There’s more than one outbreak in Philadelphia.
Residents have noted an increase in the number of spotted lanternfly, the invasive insect that causes harm to trees and some crops. The infestation has become more pronounced in recent weeks, as the flies have grown into fully-formed 1-inch adults.
Experts seem to agree that the lanternfly population has probably spiked compared to last year, though, as of yet, there is no concrete way of measuring the jump.
The Pennsylvania Department of Agriculture runs a website where people can document sightings, and reports are up 500% compared to last year.
However, a number of factors could be behind the massive increase, including people spending more time at home and having more time on their hands during the COVID-19 pandemic, said Jay Losiewicz, of the department’s Spotted Lanternfly Program.
In addition, in a change from last year, the state is now asking respondents to report how many lanternflies they have spotted.
Researchers from the Penn State Extension, one of the leading groups working on lanternfly management, have been conducting a study to develop a formula to manage population density, but those results have not yet been compiled.
“The general consensus is that it does seem like there are more this year, but it’s going to be a little while before we can actually answer that question,” Losiewicz said.
Philadelphians generally have responded by stepping on and swatting the flies. Social media users boast of their kills and share methods for creating traps and sprays.
Cheltenham Township Commissioner Ann L. Rappoport told Metro she has noticed a surge in her suburban community. In an op-ed in Sunday’s Inquirer, she said killing the bugs is “a civic duty” that leaves her feeling empowered during the pandemic.
Emelie Swackhamer, an educator based at Penn State Extension’s Montgomery County office, said that a few theories are flying around about the apparent spike in the lanternfly population, though none have been thoroughly substantiated.
It may just be that they are showing up in new areas and expanding. Lanternflies tend to move around a lot, looking for healthy trees with good sap that haven’t been touched by other lanternflies, she said.
State officials earlier this year extended a lanternfly quarantine to 12 additional counties after the bugs were spotted as far away as the Pittsburgh area.

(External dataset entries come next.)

(** Only the first host has writer proof. *)
Definition two_hosts : list pydict :=
  [state_row "host-a" "2026-01-01T00:00:00Z" "127.0.0.1:8080";
   owner_row "host-a" "2026-01-01T00:00:01Z" (PBool true);
   state_row "host-b" "2026-01-01T00:00:02Z" "127.0.0.1:9090";
   owner_row "host-b" "2026-01-01T00:00:03Z" (PBool false)].

Definition owner_outcomes (p : Payload) : list string :=
  map (fun c => outcome_text c.(ct_result))
    (List.filter (fun c => String.eqb c.(ct_control_id) "WININET_PROXY_OWNER_VERIFICATION")
       p.(p_control_tests)).

(** Writer proof on one endpoint passes the owner control of the other. *)
Lemma writer_proof_crosses_endpoints :
  match run_endpoint_analytics_pipeline id [] [] two_hosts "day" 10 with
  | Ok p => map ir_endpoint_id p.(p_incidents) = [Some "host-a"; Some "host-b"]
            /\ owner_outcomes p = ["PASS"; "PASS"]
  | Raise _ => False
  end.
Proof. vm_compute. split; reflexivity. Qed.

(** Event identifiers leave the endpoint out: of two hosts with the same state at
    the same second, the second is dropped and has no incident. *)
Lemma same_state_hosts_merge :
  match run_endpoint_analytics_pipeline id [] []
          [state_row "host-a" "2026-01-01T00:00:00Z" "127.0.0.1:8080";
           state_row "host-b" "2026-01-01T00:00:00Z" "127.0.0.1:8080"] "day" 10 with
  | Ok p => map ir_endpoint_id p.(p_incidents) = [Some "host-a"]
  | Raise _ => False
  end.
Proof. vm_compute. reflexivity. Qed.

(** No events, no incidents. *)
Lemma empty_run_has_no_incident :
  match run_endpoint_analytics_pipeline id [] [] [] "day" 10 with
  | Ok p => p.(p_incidents) = []
  | Raise _ => False
  end.
Proof. vm_compute. reflexivity. Qed.
End PipelineWitness.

Swackhamer said 2018, a particularly rainy year, could have pushed down the population because a lot of lanternflies died of infections from fungi, which thrive in wet conditions. It didn’t rain as much last fall, when lanternflies lay their eggs.
This past winter was also mild, which may have allowed more eggs to survive, she added.
Lanternfly thrive in the area, even in Center City, and they might even prefer urban environments, Losiewicz said.
The bugs like tall structures, like telephone poles and buildings. They’re not great flyers, but they won’t hesitate to climb to the top of a building and use their wings to glide to a place with their preferred trees and plants, he said.
Philadelphia has plenty of parks, street trees and even back alleys where plant life is hidden. Lanternflies particularly like to feed on tree-of-heaven, another invasive species from Asia that is common in the region, but they will eat a wide variety of plants.
“If they were going to come to the United States, Pennsylvania would be the perfect place for them to come live because our climate is identical to China in many regards,” Losiewicz said. “They are very happy here.”
Lanternflies arrived in the U.S. six years ago, when they were reported in Berks County. They were spotted in large numbers in Philadelphia for the first time last year.
State officials have been working to contain the lanternfly, which can destroy fruit-bearing crops.
Vineyards and orchards have been hit particularly hard. Some grape growers in Berks County have lost 90 percent of their harvest, Losiewicz said.
Swackhamer said the infestation could even hurt international and interstate trade, with farmers worried the bugs will come to their region.
“We don’t want the Midwest to worry about buying any of our products, not just our farm products, anything,” she said. “We don’t want California to not trade with us. We don’t want other countries to not buy our products.”
Lanternflies can latch onto vehicles, even hiding in wheel wells, and they can survive as a truck barrels 70 miles an hour down the highway, Losiewicz said.
The U.S. Department of Agriculture has been working recently in the Philadelphia area to keep the flies away from the airport and Delaware River, where ships pack and unload goods, he said.
As part of the quarantine, businesses and individuals have also been asked to inspect their vehicles and products to make sure there are no unwanted visitors before heading somewhere without lanternflies.
Residents, recognizing the issue, have taken to loading up a spray bottle with dish soap and other products to patrol their yard or block.
That’s not the right solution, Swackhamer said, because the chemicals could harm or even kill plants — the very thing lanternflies attack in the first place.
“They’re chemicals, and they’re toxic,” she said. “Dish liquid has degreasers, fragrances, often antibacterial compounds.”
It’s better to use pesticides in recommended doses, she said, and there are also a variety of non-chemical techniques.
Penn State Extension, on its website, has compiled a list of methods residents can use to kill lanternflies, including “circle traps,” which can be made from household items and are safer than sticky traps, which can harm other wildlife.
Or, like most city-dwellers, you can stomp them. Each female killed will reduce next year’s population by about 100, Swackhamer said.
“If you’re walking down the sidewalk and you see them, go ahead and step on them,” Losiewicz said.